§ **Action item**
List every line in this data where the string "outstanding" occurs.

------ Input data

Lemma leader_lookup k w' : wq_writes s' !! k = Some w' -> exists wk, wq_writes s !! k = Some wk /\
  pw_batch w' = pw_batch wk /\ pw_result w' = pw_result ((if decide (k = j) then f else id) wk) /\
  pw_phase w' = if decide (k = i) then p else if decide (k = j) then g (pw_phase wk) else pw_phase wk.
Proof.
  unfold s'. rewrite two_writes_lookup. destruct (wq_writes s !! k) as [wk|]; [|done]. intros [= <-].
  exists wk. repeat case_decide; cbn; rewrite ?Hf, ?Hfb; done.
Qed.

Lemma leader_lookup_inv k wk : wq_writes s !! k = Some wk -> is_Some (wq_writes s' !! k).
Proof. unfold s'. rewrite two_writes_lookup. intros ->. by eexists. Qed.

Context (Hq : queue_ok s) (Hg : forall q, held (g q) = held q /\ untaken (g q) = untaken q /\ gathers (g q) = gathers q /\
    is_returned (g q) = is_returned q /\ forall k rs, g q = Notifying k rs <-> q = Notifying k rs)
  (Hw : untaken (pw_phase w) = [] /\ gathers (pw_phase w) = false)
  (Hp : untaken p = [] /\ gathers p = false /\ is_returned p = false)
  (Hout : forall k, k ∈ outstanding s' -> k ∈ outstanding s)
  (Hres : forall w, j ∈ outstanding s' -> pw_result (f w) = pw_result w).

Lemma leader_ok : NoDup (outstanding s') ->
  (forall k w', wq_writes s' !! k = Some w' -> phase_ok s' k w') -> queue_ok s'.
Proof.
  intros Hnd Ha. constructor; [exact Hnd | | | |exact Ha].
  - intros k Hk. destruct (q_waiting _ Hq k (Hout k Hk)) as (wk & Ek & Hr1 & Hr2).
    destruct (leader_lookup_inv k wk Ek) as [w' E']. exists w'. split; [done|].
    destruct (leader_lookup k w' E') as (wk' & Ek' & _ & -> & ->). rewrite Ek in Ek'. injection Ek' as <-.
    split.
    + case_decide; [subst k; by rewrite Hres | done].
    + repeat case_decide; [apply Hp | by destruct (Hg (pw_phase wk)) as (_ & _ & _ & -> & _) | done].
  - intros k Hk. destruct (q_batches _ Hq k) as (wk & Ek & Hr).
    { revert Hk. unfold with_batch. pose proof (leader_map untaken ltac:(apply Hg)) as Hm.
      destruct Hw as [Ew _], Hp as [Ep _]. rewrite Ew, Ep, !app_nil_r in Hm. by rewrite Hm. }
    destruct (leader_lookup_inv k wk Ek) as [w' E']. exists w'. split; [done|].
    destruct (leader_lookup k w' E') as (wk' & Ek' & -> & _). congruence.
  - intros k. change (wq_group s') with (wq_group s). rewrite (q_leader _ Hq).
    unfold s'. rewrite (two_writes_phases i j p f g s Hf), !list_lookup_alter.
    destruct (decide (i = k)) as [->|Hik].
    + rewrite (phase_lookup _ _ _ E).
      split; [intros (q & [= <-] & Hgq); destruct Hw as [_ Hw1]; congruence|].
      intros (q & Eq & Hgq). exfalso. destruct Hp as (_ & Hp1 & _). apply fmap_Some in Eq as (? & _ & ->). congruence.
    + case_decide as Hjk; [|done]. subst k. split; intros (q & Eq & Hgq).
      * exists (g q). rewrite Eq. split; [done|]. by destruct (Hg q) as (_ & _ & -> & _).
      * destruct (phases s !! j) as [q'|]; [|done]. injection Eq as <-. exists q'. split; [done|].
        by destruct (Hg q') as (_ & _ & <- & _).
Qed.
End leader.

------------

§ **Answer section**
  (Hout : forall k, k ∈ outstanding s' -> k ∈ outstanding s)
  (Hres : forall w, j ∈ outstanding s' -> pw_result (f w) = pw_result w).
Lemma leader_ok : NoDup (outstanding s') ->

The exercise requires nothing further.